❄️14 : Misi Berlanjut❄️

271 48 3
                                    

❄️❄️❄️

Nara menatap layar ponselnya tak percaya. Sebuah pesan singkat dari laki-laki dingin itu.

Vano
Belajarnya libur

Berulang kali Nara membaca pesan singkat itu. Mengerjap-ngerjapkan matanya beberapa kali, hingga mencubit tangannya. Rasanya sakit. Ini berarti semua ini bukan mimpi. Ini nyata.

Senyum di bibir Nara terbit. Meskipun begitu ia masih tak percaya dengan semua ini. Apa mungkin Vano sakit? Hingga mengirim pesan seperti itu. Tak bisa dipercaya. Padahal beberapa minggu lalu Nara berusaha membujuknya agar libur belajar dan hasilnya di tolak mentah-mentah. Tapi, sekarang dengan begitu mudah Vano meliburkannya tanpa alasan. Apa kira-kira yang membuatnya berubah pikiran.

"Din, ayo ke kantin," ajak Nara. Ia menarik tangan Andini yang masih sibuk mencatat materi dari white board.

"Bentar, gue belum selesai. Bukannya lo belajar ya?" Andini memandang bergantian ke arah Nara, white board, dan bukunya.

Nara kembali duduk di samping Andini. "Belajarnya libur."

"Tumbenan."

Nara hanya mengangkat bahu. "Gak tahu."

***

Nara sibuk mengotak-atik ponselnya. Sesekali melirik Vano yang sibuk diam menatap lurus ke depan. Sudah kurang lebih dua puluh menit hening melingkupi keduanya. Tak ada yang mau buka suara duluan. Nara pun sedang malas jika berhadapan dengan Vano yang ada dikacangin.

Menghembuskan napasnya panjang. Nara melirik Vano kesal.  "Van, kita ke sini mau ngapain, sih?! Diem aja, kapan ngebahas misi kita?!"

Melirik Nara, Vano menunjuk ke arah jalanan di depan taman. Nara mengikuti arah telunjuk Vano.

"Itu bukannya mobil waktu itu ya?" Nara melirik Vano sekilas, mengusap-ngusap dagunya nampak sedang berpikir.

Menarik tangan Nara, tanpa sadar Vano menggenggam tangan Nara hingga sampai di depan motor ninja hitam Vano. Setelah itu melepasnya.

"Ayo." Vano melihat Nara yang masih terdiam di samping motornya.

Pak!

Vano menepuk jidat Nara hingga membuatnya tersadar.

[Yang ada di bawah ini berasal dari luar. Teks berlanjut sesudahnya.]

(* ===== verification/StatusFeed.v ===== *)
(** * Status pages: what the public reads

    src/public_status/source.rs ([OrgPublicSource]: incidents, one incident, the
    feed), src/api/cursor.rs, src/public_status/xml.rs and badge.rs, and the
    handlers of src/api/handlers/public.rs over them. The snapshot comes from the
    cache (StatusCache); JSON, the rendering of dates and of identifiers are
    parameters. In a string constant the apostrophe stands for the double quote
    ([dq] puts it back). *)

From Stdlib Require Import Ascii.
From S2P Require Import Prelude Text Orders Crypto Domain StatusPage StatusBoard.

Class PublicText := {
  json_of_cursor : DateTime → Uuid → string;
  cursor_of_json : string → option (DateTime * Uuid);
  to_rfc2822 : DateTime → string;
  uuid_text : Uuid → string;
}.
Class PublicTextLaws `{PublicText} := {
  cursor_json : ∀ at_ id, cursor_of_json (json_of_cursor at_ id) = Some (at_, id);
}.

(** ** src/api/public_error.rs *)
Inductive PublicAppError :=
| NotFound
| InvalidDays
| BadRequest (message : string)
| Unavailable
| Internal (e : string).

Definition error_code (e : PublicAppError) : Z * string :=
  match e with
  | NotFound => (404, "NOT_FOUND")
  | InvalidDays => (400, "INVALID_DAYS")
  | BadRequest _ => (400, "BAD_REQUEST")
  | Unavailable | Internal _ => (503, "STATUS_DATA_UNAVAILABLE")
  end.

(** ** src/api/cursor.rs *)
Module IncidentCursor.
Record t := { started_at : DateTime; id : Uuid }.
#[global] Instance eq_dec : EqDecision t.
Proof. solve_decision. Defined.
End IncidentCursor.

Definition INVALID_CURSOR : string := "INVALID_CURSOR".
Definition invalid_cursor (msg : string) : AppError := Prelude.BadRequest INVALID_CURSOR msg (Some "cursor").

(** ** src/public_status/xml.rs *)
Definition DQUOTE : ascii := ascii_of_nat 34.
Definition special (a : ascii) : bool :=
  Ascii.eqb a "&"%char || Ascii.eqb a "<"%char || Ascii.eqb a ">"%char || Ascii.eqb a DQUOTE || Ascii.eqb a "'"%char.
Definition escape_char (a : ascii) : string :=
  if Ascii.eqb a "&"%char then "&amp;"
  else if Ascii.eqb a "<"%char then "&lt;"
  else if Ascii.eqb a ">"%char then "&gt;"
  else if Ascii.eqb a DQUOTE then "&quot;"
  else if Ascii.eqb a "'"%char then "&apos;"
  else String a "".
Fixpoint escape_chars (s : string) : string :=
  match s with EmptyString => "" | String a s => escape_char a +:+ escape_chars s end.
Definition xml_escape (s : string) : string :=
  if all_chars (λ a, negb (special a)) s then s else escape_chars s.

(** A constant with its double quotes. *)
Fixpoint dq (s : string) : string :=
  match s with
  | EmptyString => ""
  | String a s => String (if Ascii.eqb a "'"%char then DQUOTE else a) (dq s)
  end.
Definition NL : string := byte 10 "".
Definition str_concat : list string → string := foldr String.append "".

(** ** src/public_status/badge.rs *)
Definition COLOR_GREEN := "#4c1".
Definition COLOR_YELLOW := "#dfb317".
Definition COLOR_ORANGE := "#fe7d37".
Definition COLOR_RED := "#e05d44".
Definition COLOR_BLUE := "#007ec6".
Definition COLOR_GREY := "#9f9f9f".
Definition CHAR_WIDTH : Z := 7.
Definition SEGMENT_PADDING : Z := 10.
Definition BADGE_HEIGHT : Z := 20.
Definition MAX_CHARS_PER_SEGMENT : Z := 64.

Definition overall_badge (s : OverallState.t) : string * string :=
  match s with
  | OverallState.Operational => ("operational", COLOR_GREEN)
  | OverallState.MinorDisruption => ("minor disruption", COLOR_YELLOW)
  | OverallState.Maintenance => ("maintenance", COLOR_BLUE)
  | OverallState.PartialOutage => ("partial outage", COLOR_ORANGE)
  | OverallState.MajorOutage => ("major outage", COLOR_RED)
  end.
Definition component_badge (s : PublicComponentStatus.t) : string * string :=
  match s with
  | PublicComponentStatus.Operational => ("operational", COLOR_GREEN)
  | PublicComponentStatus.Degraded => ("degraded", COLOR_YELLOW)
  | PublicComponentStatus.Maintenance => ("maintenance", COLOR_BLUE)
  | PublicComponentStatus.PartialOutage => ("partial outage", COLOR_ORANGE)
  | PublicComponentStatus.MajorOutage => ("major outage", COLOR_RED)
  | PublicComponentStatus.NoData => ("no data", COLOR_GREY)
  end.

(** [text.chars().count()]: the bytes that begin a character. *)
Fixpoint chars_count (s : string) : Z :=
  match s with
  | EmptyString => 0
  | String a s => (if in_range 128 191 a then 0 else 1) + chars_count s
  end.
Definition segment_width (text : string) : Z :=
  let n := Z.min (wrap_u32 (chars_count text)) MAX_CHARS_PER_SEGMENT in
  n * CHAR_WIDTH + SEGMENT_PADDING * 2.

Definition render_badge (label status color : string) : string :=
  let label_w := segment_width label in
  let status_w := segment_width status in
  let total := show (label_w + status_w) in
  let label_mid := show (label_w / 2) in
  let status_mid := show (label_w + status_w / 2) in
  let label_esc := xml_escape label in
  let status_esc := xml_escape status in
  let h := show BADGE_HEIGHT in
  str_concat [
    dq "<svg xmlns='http://www.w3.org/2000/svg' width='"; total; dq "' height='"; h;
    dq "' role='img' aria-label='"; label_esc; ": "; status_esc; dq "'>"; NL;
    "<title>"; label_esc; ": "; status_esc; "</title>"; NL;
    dq "<linearGradient id='g' x2='0' y2='100%'><stop offset='0' stop-color='#bbb' stop-opacity='.1'/><stop offset='1' stop-opacity='.1'/></linearGradient>"; NL;
    dq "<mask id='m'><rect width='"; total; dq "' height='"; h; dq "' rx='3' fill='#fff'/></mask>"; NL;
    dq "<g mask='url(#m)'><rect width='"; show label_w; dq "' height='"; h; dq "' fill='#555'/><rect x='";
    show label_w; dq "' width='"; show status_w; dq "' height='"; h; dq "' fill='"; color;
    dq "'/><rect width='"; total; dq "' height='"; h; dq "' fill='url(#g)'/></g>"; NL;
    dq "<g fill='#fff' text-anchor='middle' font-family='Verdana,Geneva,DejaVu Sans,sans-serif' font-size='11'><text x='";
    label_mid; dq "' y='15' fill='#010101' fill-opacity='.3'>"; label_esc; dq "</text><text x='"; label_mid;
    dq "' y='14'>"; label_esc; dq "</text><text x='"; status_mid;
    dq "' y='15' fill='#010101' fill-opacity='.3'>"; status_esc; dq "</text><text x='"; status_mid;
    dq "' y='14'>"; status_esc; "</text></g>"; NL; "</svg>"].

(** ** src/public_status/source.rs *)
Module IncidentListQuery.
Record t := { limit : Z; cursor : option IncidentCursor.t; ongoing_only : bool }.
End IncidentListQuery.

Module CursorPage.
Record t (A : Type) := { items : list A; next_cursor : option string }.
Arguments items {A} _.
Arguments next_cursor {A} _.
End CursorPage.

Module FeedLinks.
Record t := { page : string; origin : string }.
End FeedLinks.

(** The [incident_postmortems] row; [action_items] as serde reads them, if it can. *)
Module PostmortemRow.
Record t := {
  incident_id : Uuid; org_id : OrgId;
  summary : option string; root_cause : option string; impact : option string;
  action_items : option (list PublicActionItem.t);
  published_at : option DateTime;
}.
End PostmortemRow.

Record SourceConfig := { rss_lookback_days : Z; rss_max_items : Z; source_site_name : string }.
Definition source_defaults (site_name : string) : SourceConfig :=
  {| rss_lookback_days := 90; rss_max_items := 50; source_site_name := site_name |}.

Definition phase_label (p : IncidentStatusPhase.t) : string :=
  match p with
  | IncidentStatusPhase.Investigating => "investigating"
  | IncidentStatusPhase.Identified => "identified"
  | IncidentStatusPhase.Monitoring => "monitoring"
  | IncidentStatusPhase.Resolved => "resolved"
  | IncidentStatusPhase.Postmortem => "postmortem"
  end.

Section Source.
Context `{Primitives, PublicText}.

Definition encode_cursor (c : IncidentCursor.t) : string :=
  url_safe_no_pad_encode (json_of_cursor (IncidentCursor.started_at c) (IncidentCursor.id c)).
Definition decode_cursor (raw : string) : AppError + IncidentCursor.t :=
  match url_safe_no_pad_decode raw with
  | inl _ => inl (invalid_cursor "cursor is not valid base64-url")
  | inr bytes =>
      match cursor_of_json bytes with
      | None => inl (invalid_cursor "cursor payload is not the expected schema")
      | Some (at_, id) => inr {| IncidentCursor.started_at := at_; IncidentCursor.id := id |}
      end
  end.

(** [(i.started_at, i.id) < ($3, $4)]. *)
Definition before_cursor (c : option IncidentCursor.t) (i : IncidentTableRow.t) : bool :=
  match c with
  | None => true
  | Some c =>
      (IncidentTableRow.started_at i <? IncidentCursor.started_at c)
      || ((IncidentTableRow.started_at i =? IncidentCursor.started_at c)
          && (IncidentTableRow.id i <? IncidentCursor.id c)%N)
  end.

Context (src : SourceConfig) (t : Tables) (postmortems : list PostmortemRow.t).

(** [hydrate]: as the aggregator's, with the updates of an incident sorted again. *)
Definition hydrate_row (names : gmap Uuid string) (updates : list UpdateRow.t) (r : IncidentRow.t)
    : PublicIncident.t :=
  let component_name := default "" (names !! IncidentRow.target_id r) in
  let my_updates := sort_by_key PublicIncidentUpdate.posted_at (update_of <$> List.filter
    (λ u, bool_decide (UpdateRow.incident_id u = IncidentRow.id r)) updates) in {|
  PublicIncident.id := IncidentRow.id r;
  PublicIncident.component_id := IncidentRow.target_id r;
  PublicIncident.component_name := component_name;
  PublicIncident.title := default (auto_incident_title component_name (IncidentRow.status_at_start r))
                            (IncidentRow.public_title r);
  PublicIncident.started_at := IncidentRow.started_at r;
  PublicIncident.ended_at := IncidentRow.ended_at r;
  PublicIncident.severity := IncidentSeverity.from_db_str (IncidentRow.severity r);
  PublicIncident.status_phase := default IncidentStatusPhase.Investigating
                                   (PublicIncidentUpdate.phase <$> last my_updates);
  PublicIncident.updates := my_updates;
  PublicIncident.postmortem := None |}.
Definition hydrate (org : OrgId) (rows : list IncidentRow.t) (names : gmap Uuid string)
    : list PublicIncident.t :=
  match rows with
  | [] => []
  | _ => hydrate_row names (updates_of t org (IncidentRow.id <$> rows)) <$> rows
  end.

Definition component_ids_of (names : gmap Uuid string) : list Uuid := (map_to_list names).*1.

Definition listed (org : OrgId) (names : gmap Uuid string) (now : DateTime) (q : IncidentListQuery.t)
    (i : IncidentTableRow.t) : bool :=
  of_page org (component_ids_of names) i && is_public i
  && (now - days (rss_lookback_days src) <=? IncidentTableRow.started_at i)
  && (negb (IncidentListQuery.ongoing_only q) || is_none (IncidentTableRow.ended_at i))
  && before_cursor (IncidentListQuery.cursor q) i.

Definition list_incidents (cached : PublicAppError + Snapshot) (org : OrgId) (now : DateTime)
    (q : IncidentListQuery.t) : PublicAppError + CursorPage.t PublicIncident.t :=
  match cached with
  | inl e => inl e
  | inr snap =>
      let names := snap_names snap in
      if bool_decide (names = ∅) then inr {| CursorPage.items := []; CursorPage.next_cursor := None |}
      else
        let limit := clamp 1 100 (IncidentListQuery.limit q) in
        let fetch := limit + 1 in
        let rows := incident_row <$> take (Z.to_nat fetch) (sort_by started_id_desc
          (List.filter (listed org names now q) (incidents t))) in
        let has_more := limit <? Z.of_nat (length rows) in
        let kept := if has_more then take (Z.to_nat limit) rows else rows in
        let next_cursor := if has_more then
          (λ r, encode_cursor {| IncidentCursor.started_at := IncidentRow.started_at r;
                                 IncidentCursor.id := IncidentRow.id r |}) <$> last kept else None in
        inr {| CursorPage.items := hydrate org kept names; CursorPage.next_cursor := next_cursor |}
  end.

Mengusap-usap jidatnya, Nara balik menatap Vano tajam. Tapi, yang di lirik bersikap biasa saja. Hanya memberi kode kepada Nara untuk naik ke motornya.

***

Vano menghentikan motornya di dekat sebuah ruko. Kali ini mobil hitam itu berhenti di depan sebuah rumah yang cukup megah. Dengan beberapa penjagaan yang ketat di sekeliling rumah tersebut.

"Van, gimana, nih?" Nara melirik Vano yang sedang mengamati gerak-gerik orang-orang yang sedang berbincang di depan rumah.

Tak ada jawaban. Hanya helaan nafas saja yang terdengar.

"Van, ada ide gak buat masuk ke sana?" tunjuk Nara ke arah rumah mewah di sebrang.

Vano berdecak. "Diem."

Nara mendengus sebal. Ia tak lagi bersuara. Lebih baik menunggu aba-aba dari Vano. Daripada dikacangi mulu.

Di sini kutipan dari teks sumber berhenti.